A partir de agora, se uma pessoa morrer ou sofrer ferimentos significativos como resultado de uma infração grave de trânsito, será sempre considerado um crime.
O BOE de quarta-feira, 14 de setembro, recolhe a Lei Orgânica 11/2022 de modificação do Código Penal em matéria de imprudência na condução de veículos motorizados ou ciclomotores.
Entre as alterações introduzidas, destaca-se a modificação que reforça a punição da imprudência ao volante quando da prática de uma infração grave de trânsito e que dê origem a um acidente em que ocorram fatalidades ou lesões relevantes.
A partir de agora, fica estabelecido por lei que, em qualquer caso, se o juiz ou tribunal determinar que houve imprudência na condução de veículo automotor ou ciclomotor derivado da prática de infração grave às regras de trânsito e, em consequência de esta infração, morte ou lesões relevantes, a imprudência deve ser classificada, no mínimo, como imprudência menos grave, e nunca como imprudência menor.
A que for considerada como imprudência menos grave supõe que deve ser julgada como crime e aplicado o Código Penal.
No preâmbulo desta alteração ao Código Penal, esta alteração justifica-se por salientar que com esta reforma pretendemos "evitar as lacunas da lei que permitem a instauração de negligências menos graves quando ocorrem lesões ou morte após a prática de um crime crime classificado como «grave»… que, por rotina, os tribunais consideram “menor” e, portanto, não geram responsabilidade criminal”.

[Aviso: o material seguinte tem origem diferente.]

(** * Know-your-health-policy chatbot: a model of [streamlit_app.py]

    The application is a Streamlit script: every user action re-runs it from
    the top against a session state that survives between runs.  The model
    below follows the script function by function.  Python values become
    inductive types, dictionaries become finite maps, and the script's
    effects (session state, widgets drawn, exceptions, [st.stop]) are threaded
    through a small state-and-exception monad.  The managed services the
    script calls (search, completion, PDF parsing, the clock, ISO date
    parsing, JSON printing) are section variables. *)

Set Warnings "-register-all".

From Stdlib Require Import ZArith List Ascii String DecimalString SpecFloat.
From stdpp Require Import base option list gmap strings.

Local Open Scope string_scope.
Local Open Scope Z_scope.

(** ** Python strings and numbers *)

Definition nl : string := String (ascii_of_nat 10) "".
Definition dq : string := String (ascii_of_nat 34) "".

(** [unlines ls] is every line of [ls] followed by a line break. *)
Fixpoint unlines (ls : list string) : string :=
  match ls with
  | [] => ""
  | l :: ls' => l +:+ nl +:+ unlines ls'
  end.

(** [bool(s)] for a string. *)
Definition str_truthy (s : string) : bool :=
  match s with
  | "" => false
  | String _ _ => true
  end.

(** [str(n)] for an integer. *)
Definition py_str_int (z : Z) : string := NilZero.string_of_int (Z.to_int z).

Fixpoint zeros (n : nat) : string :=
  match n with
  | O => ""
  | S k => String "0" (zeros k)
  end.

(** ["%0wd" % z] for a natural number [z]. *)
Definition zfill (w : nat) (z : Z) : string :=
  let s := py_str_int z in zeros (w - String.length s) +:+ s.

(** [contains s t]: [t] occurs in [s]. *)
Definition contains (s t : string) : Prop :=
  exists pre post : string, s = pre +:+ t +:+ post.

(** ** Exceptions *)

(** A raised [Exception]; [msg] is what [str(e)] gives. *)
Inductive exn : Type := Exception (msg : string).

Definition exn_str (e : exn) : string := let 'Exception m := e in m.

(** Code that returns or raises, with no other effect. *)
Definition res (A : Type) : Type := exn + A.
Lemma in_ip_cores decls w cores w' k c :
  Project._load_ip_cores decls w = (Ok cores, w') ->
  In (k, c) cores ->
  k = IpCoreInfo.name c
  /\ exists ip, In ip decls /\ Project.core_info w ip = Some c.
Proof.
  intros H Hin. apply load_ip_cores_inv in H as (-> & infos & Hmap & ->).
  apply in_collect_cores in Hin as [[]|[Hin Hk]]. split; [exact Hk|].
  clear Hk. revert infos Hmap Hin.
  induction decls as [|ip decls IH]; intros [|i infos] Hmap Hin;
    try discriminate Hmap; simpl in *; [contradiction|].
  inversion Hmap as [[Hi Hrest]]. destruct Hin as [->|Hin].
  - exists ip; auto.
  - destruct (IH _ Hrest Hin) as (ip' & Hip' & Hc). exists ip'; auto.
Qed.

Lemma testbench_loop_entries fmt F : forall items acc R,
  Project.testbench_loop items fmt F acc = Ok R ->
  forall k i, In (k, i) R ->
    In (k, i) acc \/ (In k (Dict.keys items) /\ exists k', In (k', i) F).
Proof.
  induction items as [|[m f] items IH]; intros acc R H k i Hin; simpl in H.
  - inversion H; subst. left; exact Hin.
  - destruct fmt as [tmpl|]; [|discriminate H].
    destruct (Format.format tmpl m) as [tb_module|]; [|discriminate H].
    destruct (Dict.get tb_module F) as [info|] eqn:Eg.
    + destruct (IH _ _ H _ _ Hin) as [Hacc|[Hk Hv]].
      * apply in_update in Hacc as [[-> ->]|Hacc]; [|left; exact Hacc].
        right. split; [left; reflexivity|]. exists tb_module. exact (get_in _ _ Eg).
      * right. split; [right; exact Hk | exact Hv].
    + destruct (IH _ _ H _ _ Hin) as [Hacc|[Hk Hv]]; [left; exact Hacc|].
      right. split; [right; exact Hk | exact Hv].
Qed.

Lemma core_info_files w ip c :
  Project.core_info w ip = Some c ->
  absolute (IpCoreInfo.root_dir c)
  /\ NoDup (Dict.keys (IpCoreInfo.rtl_files c))
  /\ Dict.contains (IpCoreInfo.name c) (IpCoreInfo.rtl_files c) = true
  /\ forall k i, In (k, i) (IpCoreInfo.rtl_files c) ->
                 k = FileInfo.filename i /\ absolute (FileInfo.fullpath i).
Proof.
  intros H. apply core_info_inv in H
    as (dir & pat & l & _ & _ & _ & Hdisc & Hreg & Hroot & Hc).
  split; [rewrite Hroot; apply abspath_absolute|].
  pose proof (registered_closed _ _ Hreg) as Hd. simpl in Hd.
  split; [|split; [exact Hc|]].
  - rewrite Hd, keys_to_entry.
    apply (proj1 (registered_ok_iff l Dict.empty)). eexists; exact Hreg.
  - intros k i Hin. rewrite Hd in Hin. apply in_map_iff in Hin as (e & He & Hin).
    inversion He; subst. split; [reflexivity|]. simpl.
    unfold Project.discover in Hdisc.
    destruct (Re.compile ("\./" +++ pat)) as [r|]; [|discriminate Hdisc].
    inversion Hdisc; subst l. exact (discovered_absolute _ _ _ _ Hin).
Qed.

Lemma init_registries :
  forall file w p w',
    Project.__init__ file w = (Ok p, w') ->
    exists doc prj dir pat l tbd tbp tbl,
      Rtoml.load file w = (Ok doc, w)
      /\ Toml.project doc = Some prj
      /\ Toml.Project.rtl_dir prj = Some dir
      /\ Toml.Project.rtl_dir_pattern prj = Some pat
      /\ Project.discover w dir pat = Some l
      /\ Project.files p = map to_entry l
      /\ NoDup (Dict.keys (Project.files p))
      /\ In (Project.top_module p) (Dict.keys (Project.files p))
      /\ Toml.Project.tb_dir prj = Some tbd
      /\ Toml.Project.tb_dir_pattern prj = Some tbp
      /\ Project.discover w tbd tbp = Some tbl
      /\ (forall k i, In (k, i) (Project.test_bench p) ->
            In k (Dict.keys (Project.files p))
            /\ In (FileInfo.filename i, i) (map to_entry tbl))
      /\ (forall k c, In (k, c) (Project.ip_cores p) ->
            k = IpCoreInfo.name c
            /\ NoDup (Dict.keys (IpCoreInfo.rtl_files c))
            /\ In k (Dict.keys (IpCoreInfo.rtl_files c))).
Proof.
  intros file w p w' H.
  apply init_ok_inv in H
    as (doc & prj & tbd & tbp & tbf & ext & bd & Hload & Hprj & Hprops & Htbd & Htbp
        & Htbf & Htb & Hcores & _).
  apply load_project_properties_inv in Hprops
    as (_ & _ & _ & dir & pat & l & Hdir & Hpat & _ & Hdisc & Hreg & Hc).
  pose proof (registered_closed _ _ Hreg) as Hfiles. simpl in Hfiles.
  apply registry_closed in Htbf as (_ & tbl & Htbl & Htbf & _ & Htbe).
  exists doc, prj, dir, pat, l, tbd, tbp, tbl.
  repeat (split; [assumption|]).
  split.
  { rewrite Hfiles, keys_to_entry.
    apply (proj1 (registered_ok_iff l Dict.empty)). eexists; exact Hreg. }
  split; [apply contains_in_keys; exact Hc|].
  repeat (split; [assumption|]).
  split.
  - intros k i Hin. unfold Project._load_testbench_files in Htb.
    destruct (testbench_loop_entries _ _ _ _ Htb _ _ Hin) as [[]|[Hk [k' Hv]]].
    split; [exact Hk|]. rewrite <- Htbf.
    destruct (Htbe _ _ Hv) as [-> _]. exact Hv.
  - intros k c Hin. destruct (Toml.ip doc) as [decls|].
    + destruct (@in_ip_cores _ _ _ _ _ _ Hcores Hin) as (Hk & ip & _ & Hi).
      destruct (@core_info_files _ _ _ Hi) as (_ & Hnd & Hcc & _).
      split; [exact Hk|]. split; [exact Hnd|].
      rewrite Hk. apply contains_in_keys; exact Hcc.
    + rewrite Hcores in Hin. destruct Hin.
Qed.



(* ================================================================= *)
(** ** The spec resolver *)

Lemma lib_loop_ok w : forall decls infos acc,
  map (lib_info w) decls = map Some infos ->
  foldM (fun lib libs0 =>
           name <- getitem "name" (Toml.Lib.name lib) ;;
           path <- getitem "path" (Toml.Lib.path lib) ;;
           full <- Os.abspath path ;;
           ret (libs0 ++ [LibInfo.mk name full])) decls acc w
  = (Ok (acc ++ infos), w).
Proof.
  induction decls as [|lib decls IH]; intros [|i infos] acc H;
    try discriminate H; simpl in *.
  - rewrite app_nil_r; reflexivity.
  - inversion H as [[Hi Hrest]]. unfold lib_info in Hi.
    destruct (Toml.Lib.name lib) as [n|]; [|discriminate Hi].
    destruct (Toml.Lib.path lib) as [pth|]; [|discriminate Hi].
    inversion Hi; subst i.
    unfold bind at 1. unfold bind at 1. unfold bind at 1. unfold bind at 1.
    unfold getitem, ret, Os.abspath; cbv beta iota.
    rewrite (IH infos _ Hrest), <- app_assoc. reflexivity.
Qed.

Lemma lib_loop_fail w lib post : forall pre infos acc,
  map (lib_info w) pre = map Some infos ->
  lib_info w lib = None ->
  foldM (fun lib libs0 =>
           name <- getitem "name" (Toml.Lib.name lib) ;;
           path <- getitem "path" (Toml.Lib.path lib) ;;
           full <- Os.abspath path ;;
           ret (libs0 ++ [LibInfo.mk name full])) (pre ++ lib :: post) acc w
  = (Raise (KeyError (lib_missing_key lib)), w).
Proof.
  intros pre infos acc Hpre Hlib.
  rewrite foldM_app, (bind_ok _ _ _ (lib_loop_ok w pre infos acc Hpre)).
  simpl. apply bind_raise.
  unfold lib_info in Hlib. unfold lib_missing_key.
  destruct (Toml.Lib.name lib) as [n|]; [|reflexivity].
  destruct (Toml.Lib.path lib) as [pth|]; [discriminate Hlib | reflexivity].
Qed.

Lemma lib_loop_inv w : forall decls acc r w',
  foldM (fun lib libs0 =>
           name <- getitem "name" (Toml.Lib.name lib) ;;
           path <- getitem "path" (Toml.Lib.path lib) ;;
           full <- Os.abspath path ;;
           ret (libs0 ++ [LibInfo.mk name full])) decls acc w
  = (Ok r, w') ->
  exists infos, map (lib_info w) decls = map Some infos /\ r = acc ++ infos.
Proof.
  induction decls as [|lib decls IH]; intros acc r w' H.
  - simpl in H. inversion H; subst. exists []. rewrite app_nil_r; auto.
  - destruct (lib_info w lib) as [i|] eqn:Hi.
    + change (lib :: decls) with ([lib] ++ decls) in H.
      rewrite foldM_app in H.
      assert (H1 : map (lib_info w) [lib] = map Some [i]) by (simpl; rewrite Hi; reflexivity).
      rewrite (bind_ok _ _ _ (lib_loop_ok w [lib] [i] acc H1)) in H.
      destruct (IH _ _ _ H) as (infos & Hm & ->).
      exists (i :: infos). simpl. rewrite Hi, Hm, <- app_assoc. auto.
    + change (lib :: decls) with ([] ++ lib :: decls) in H.
      rewrite (lib_loop_fail w lib decls [] [] acc eq_refl Hi) in H.
      discriminate H.
Qed.

Lemma spec_dirs_absolute w doc : Forall absolute (spec_dirs w doc).
Proof.
  unfold spec_dirs. destruct (Toml.ext_including_dir doc) as [dirs|]; [|constructor].
  apply Forall_forall. intros d Hd. apply in_map_iff in Hd as (x & <- & _).
  apply abspath_absolute.
Qed.

Lemma lib_infos_absolute w decls : forall infos,
  map (lib_info w) decls = map Some infos ->
  Forall (fun i => absolute (LibInfo.full_path i)) infos
  /\ map LibInfo.name infos
     = flat_map (fun lib => match Toml.Lib.name lib with
                            | Some n => [n]
                            | None => []
                            end) decls.
Proof.
  induction decls as [|lib decls IH]; intros [|i infos] H; try discriminate H;
    simpl in *; [split; [constructor | reflexivity]|].
  inversion H as [[Hi Hrest]]. destruct (IH _ Hrest) as [Ha Hn].
  unfold lib_info in Hi.
  destruct (Toml.Lib.name lib) as [n|]; [|discriminate Hi].
  destruct (Toml.Lib.path lib) as [pth|]; [|discriminate Hi].
  inversion Hi; subst i. split.
  - constructor; [apply abspath_absolute | exact Ha].
  - simpl. rewrite Hn. reflexivity.
Qed.

Lemma load_spec_file_shape :
  forall file w doc decls,
    Rtoml.load (PosixPath.abspath (Os.getcwd w) file) w = (Ok doc, w) ->
    decls = match Toml.lib doc with Some l => l | None => [] end ->
    (forall infos,
        map (lib_info w) decls = map Some infos ->
        Project._load_spec_file file w = (Ok (infos, spec_dirs w doc), w)
        /\ Forall (fun i => absolute (LibInfo.full_path i)) infos
        /\ Forall absolute (spec_dirs w doc)
        /\ List.length infos = List.length decls)
    /\ (forall pre lib post infos,
           decls = pre ++ lib :: post ->
           map (lib_info w) pre = map Some infos ->
           lib_info w lib = None ->
           Project._load_spec_file file w
           = (Raise (KeyError (lib_missing_key lib)), w))
    /\ (forall libs ext w',
           Project._load_spec_file file w = (Ok (libs, ext), w') ->
           w' = w /\ map (lib_info w) decls = map Some libs /\ ext = spec_dirs w doc).
Proof.
  intros file w doc decls Hload Hdecls.
  assert (Hdirs : (match Toml.ext_including_dir doc with
                   | Some dirs =>
                       foldM (fun inc_dir including_dir =>
                                full <- Os.abspath inc_dir ;;
                                ret (including_dir ++ [full])) dirs []
                   | None => ret []
                   end) w = (Ok (spec_dirs w doc), w)).
  { unfold spec_dirs. destruct (Toml.ext_including_dir doc) as [dirs|];
      [apply including_loop | reflexivity]. }
  split; [|split].
  - intros infos Hm. split; [|split; [|split]].
    + unfold Project._load_spec_file.
      unfold bind at 1, Os.abspath; cbv beta iota.
      rewrite (bind_ok _ _ _ Hload).
      assert (Hl : (match Toml.lib doc with
                    | Some toml_lib_dat =>
                        foldM (fun lib libs0 =>
                                 name <- getitem "name" (Toml.Lib.name lib) ;;
                                 path <- getitem "path" (Toml.Lib.path lib) ;;
                                 full <- Os.abspath path ;;
                                 ret (libs0 ++ [LibInfo.mk name full]))
                          toml_lib_dat []
                    | None => ret []
                    end) w = (Ok infos, w)).
      { destruct (Toml.lib doc) as [l|]; subst decls.
        - exact (lib_loop_ok w l infos [] Hm).
        - destruct infos; [reflexivity | discriminate Hm]. }
      rewrite (bind_ok _ _ _ Hl), (bind_ok _ _ _ Hdirs). reflexivity.
    + exact (proj1 (lib_infos_absolute w decls infos Hm)).
    + apply spec_dirs_absolute.
    + rewrite <- (length_map Some infos), <- Hm, length_map. reflexivity.
  - intros pre lib post infos Hd Hpre Hlib.
    unfold Project._load_spec_file.
    unfold bind at 1, Os.abspath; cbv beta iota.
    rewrite (bind_ok _ _ _ Hload).
    destruct (Toml.lib doc) as [l|]; subst decls.
    + apply bind_raise. rewrite Hd. exact (lib_loop_fail w lib post pre infos [] Hpre Hlib).
    + destruct pre; discriminate Hd.
  - intros libs ext w' H.
    destruct (load_spec_file_inv _ _ H) as (-> & doc' & Hload' & ->).
    rewrite Hload in Hload'. inversion Hload'; subst doc'.
    split; [reflexivity|]. split; [|reflexivity].
    unfold Project._load_spec_file in H.
    unfold bind at 1, Os.abspath in H; cbv beta iota in H.
    rewrite (bind_ok _ _ _ Hload) in H.
    apply bind_ok_inv in H as (libs0 & w1 & Hl & H).
    assert (Hw1 : w1 = w).
    { destruct (Toml.lib doc); [exact (quiet_lib_loop _ _ _ Hl) | inversion Hl; reflexivity]. }
    subst w1. rewrite (bind_ok _ _ _ Hdirs) in H. inversion H; subst libs0.
    destruct (Toml.lib doc) as [l|]; subst decls.
    + destruct (lib_loop_inv w l [] Hl) as (infos & Hm & ->). exact Hm.
    + inversion Hl; reflexivity.
Qed.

Mas esta não foi a única modificação que foi feita. Nos crimes de negligência menos grave, é eliminado o que ficava a critério do juiz impor ou não a sanção de privação do direito de conduzir veículos automotores e ciclomotores, ou seja, em todos os casos, será imposta uma pena de privação do direito de conduzir, como já acontecia em todos os crimes contra a segurança rodoviária.
Por outro lado, a pena foi reduzida para um ou dois meses no caso de negligência menos grave ou no caso do acidente causar lesões que exijam tratamento médico ou cirúrgico que "não são incapacitantes, mas são relevantes".
A consequência desta redução da pena é que não é obrigatório ser assistido por advogado e que o processo seja julgado por um juiz de instrução, sem prejuízo das garantias para a vítima.
Além disso, propõem-se duas outras medidas:
- Por um lado, estabelece a obrigação de a autoridade administrativa informar à autoridade judiciária os fatos derivados de infrações de trânsito que resultem em lesão ou morte, acompanhando tal comunicação com o relatório correspondente.
- Por outro lado, em relação aos casos em que ocorrer a morte, será automaticamente considerado crime público, de modo que a autoridade judiciária procederá a apuração direta dos fatos, sem que seja necessário que ela apresente queixa com a pessoa ou pessoas afetadas, ou seu representante legal.